▶ [Data extracts]
(** ** Configuration-load check of a field mapping
    ([FieldMapping.validate_type_config]) *)

Definition type_config_map (t : TransformType) : string :=
  match t with
  | STATIC => "value"
  | DIRECT => "source_column"
  | LOOKUP => "lookup"
  | DATE => "date"
  | PHONE => "phone"
  | FORMULA => "formula"
  | CURRENCY_CONVERT => "currency"
  | TAX_EXCLUDE => "tax"
  | CLEAN => "clean"
  | CONDITIONAL => "conditional"
  end.

(** [getattr(self, name, None) is None] *)
Definition attr_is_none (m : FieldMapping) (name : string) : bool :=
  if String.eqb name "value" then bool_decide (value m = VNone)
  else if String.eqb name "source_column" then bool_decide (source_column m = None)
  else if String.eqb name "lookup" then match lookup m with None => true | _ => false end
  else if String.eqb name "date" then match date m with None => true | _ => false end
  else if String.eqb name "phone" then match phone m with None => true | _ => false end
  else if String.eqb name "formula" then match formula m with None => true | _ => false end
  else if String.eqb name "currency" then match currency m with None => true | _ => false end
  else if String.eqb name "tax" then match tax m with None => true | _ => false end
  else if String.eqb name "clean" then match clean m with None => true | _ => false end
  else if String.eqb name "conditional" then match conditional m with None => true | _ => false end
  else true.

(** The validator run after the fields are set: it gives the mapping back
    or raises [ValueError], which rejects the configuration. *)
Definition validate_type_config (self : FieldMapping) : Res FieldMapping :=
  let required_field := type_config_map (type self) in
  if negb (String.eqb required_field "") then
    if attr_is_none self required_field
       && negb (bool_decide (type self = STATIC)) then
      if bool_decide (type self = DIRECT)
         && bool_decide (source_column self = None) then
        Raise (ValueError "Transform type requires its config")
      else Ok self
    else Ok self
  else Ok self.

(** ** Pipeline engine ([core/pipeline_engine.py]) *)

(** The [return] statements of [process]. *)
Inductive ReturnSite :=
  | AtSchema
  | AtUnknownStep (step_name : string)
  | AtStepFailed (step_name : string)
  | AtNoRows (step_name : string)
  | AtEnd.

Module PipelineEngine.
Section with_lib.
Context `{PyLib} `{Strategies}.

(** [_step_executors]: the registered executor of a step name.  An
    executor handed a configuration of another class fails on its first
    attribute access. *)
Definition _step_executors (step_name : string)
    : option (nat → StepConfig → M nat) :=
  if String.eqb step_name "filter" then
    Some (λ l cfg, match cfg with
                   | CFilter c => FilterStep.execute l c
                   | _ => raise AttributeError
                   end)
  else if String.eqb step_name "aggregate" then
    Some (λ l cfg, match cfg with
                   | CAggregate c => AggregateStep.execute l c
                   | _ => raise AttributeError
                   end)
  else if String.eqb step_name "transform" then
    Some (λ l cfg, match cfg with
                   | CTransform c => TransformStep.execute l c
                   | _ => raise AttributeError
                   end)
  else if String.eqb step_name "validate" then
    Some (λ l cfg, match cfg with
                   | CDict c => ValidateStep.execute l c
                   | _ => raise AttributeError
                   end)
  else None.

(** [_validate_schema]: the list of error messages. *)
Definition _validate_schema (l : nat) (brand_config : BrandConfig)
    : M (list Message) :=
  let* df := read l in
  let schema := input_schema brand_config in
  let errors :=
    map MsgMissingRequiredColumn
      (filter (λ col, negb (has_column df col)) (required_columns schema)) in
  for_each (required_columns schema) (λ col,
    if negb (has_column df col) then
      add_error (MsgMissingRequiredColumn col) None None None CRITICAL
    else ret tt) ;;;
  for_each (optional_columns schema) (λ col,
    if negb (has_column df col) then
      add_warning (MsgOptionalColumnNotFound col) None None None
    else ret tt) ;;;
  ret errors.

(** [df[cols]]: the listed columns in the listed order, [KeyError] when
    one is not a column of the table. *)
Definition select_columns (df : DataFrame) (cols : list string)
    : Res DataFrame :=
  if forallb (has_column df) cols then
    Ok {| columns := cols;
          rows := map (λ r : Label * Row,
                    (r.1, filter (λ kv : string * Value, kv.1 ∈ cols) r.2))
                  (rows df) |}
  else Raise KeyError.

▶ [About this task] Please print the whole of the material verbatim.

▶ [Exercise output]
(** ** Configuration-load check of a field mapping
    ([FieldMapping.validate_type_config]) *)

Definition type_config_map (t : TransformType) : string :=
  match t with
  | STATIC => "value"
  | DIRECT => "source_column"
  | LOOKUP => "lookup"
  | DATE => "date"
  | PHONE => "phone"
  | FORMULA => "formula"
  | CURRENCY_CONVERT => "currency"
  | TAX_EXCLUDE => "tax"
  | CLEAN => "clean"
  | CONDITIONAL => "conditional"
  end.

(** [getattr(self, name, None) is None] *)
Definition attr_is_none (m : FieldMapping) (name : string) : bool :=
  if String.eqb name "value" then bool_decide (value m = VNone)
  else if String.eqb name "source_column" then bool_decide (source_column m = None)
  else if String.eqb name "lookup" then match lookup m with None => true | _ => false end
  else if String.eqb name "date" then match date m with None => true | _ => false end
  else if String.eqb name "phone" then match phone m with None => true | _ => false end
  else if String.eqb name "formula" then match formula m with None => true | _ => false end
  else if String.eqb name "currency" then match currency m with None => true | _ => false end
  else if String.eqb name "tax" then match tax m with None => true | _ => false end
  else if String.eqb name "clean" then match clean m with None => true | _ => false end
  else if String.eqb name "conditional" then match conditional m with None => true | _ => false end
  else true.

(** The validator run after the fields are set: it gives the mapping back
    or raises [ValueError], which rejects the configuration. *)
Definition validate_type_config (self : FieldMapping) : Res FieldMapping :=
  let required_field := type_config_map (type self) in
  if negb (String.eqb required_field "") then
    if attr_is_none self required_field
       && negb (bool_decide (type self = STATIC)) then
      if bool_decide (type self = DIRECT)
         && bool_decide (source_column self = None) then
        Raise (ValueError "Transform type requires its config")
      else Ok self
    else Ok self
  else Ok self.

(** ** Pipeline engine ([core/pipeline_engine.py]) *)

(** The [return] statements of [process]. *)
Inductive ReturnSite :=
  | AtSchema
  | AtUnknownStep (step_name : string)
  | AtStepFailed (step_name : string)
  | AtNoRows (step_name : string)
  | AtEnd.

Module PipelineEngine.
Section with_lib.
Context `{PyLib} `{Strategies}.

(** [_step_executors]: the registered executor of a step name.  An
    executor handed a configuration of another class fails on its first
    attribute access. *)
Definition _step_executors (step_name : string)
    : option (nat → StepConfig → M nat) :=
  if String.eqb step_name "filter" then
    Some (λ l cfg, match cfg with
                   | CFilter c => FilterStep.execute l c
                   | _ => raise AttributeError
                   end)
  else if String.eqb step_name "aggregate" then
    Some (λ l cfg, match cfg with
                   | CAggregate c => AggregateStep.execute l c
                   | _ => raise AttributeError
                   end)
  else if String.eqb step_name "transform" then
    Some (λ l cfg, match cfg with
                   | CTransform c => TransformStep.execute l c
                   | _ => raise AttributeError
                   end)
  else if String.eqb step_name "validate" then
    Some (λ l cfg, match cfg with
                   | CDict c => ValidateStep.execute l c
                   | _ => raise AttributeError
                   end)
  else None.

(** [_validate_schema]: the list of error messages. *)
Definition _validate_schema (l : nat) (brand_config : BrandConfig)
    : M (list Message) :=
  let* df := read l in
  let schema := input_schema brand_config in
  let errors :=
    map MsgMissingRequiredColumn
      (filter (λ col, negb (has_column df col)) (required_columns schema)) in
  for_each (required_columns schema) (λ col,
    if negb (has_column df col) then
      add_error (MsgMissingRequiredColumn col) None None None CRITICAL
    else ret tt) ;;;
  for_each (optional_columns schema) (λ col,
    if negb (has_column df col) then
      add_warning (MsgOptionalColumnNotFound col) None None None
    else ret tt) ;;;
  ret errors.

(** [df[cols]]: the listed columns in the listed order, [KeyError] when
    one is not a column of the table. *)
Definition select_columns (df : DataFrame) (cols : list string)
    : Res DataFrame :=
  if forallb (has_column df) cols then
    Ok {| columns := cols;
          rows := map (λ r : Label * Row,
                    (r.1, filter (λ kv : string * Value, kv.1 ∈ cols) r.2))
                  (rows df) |}
  else Raise KeyError.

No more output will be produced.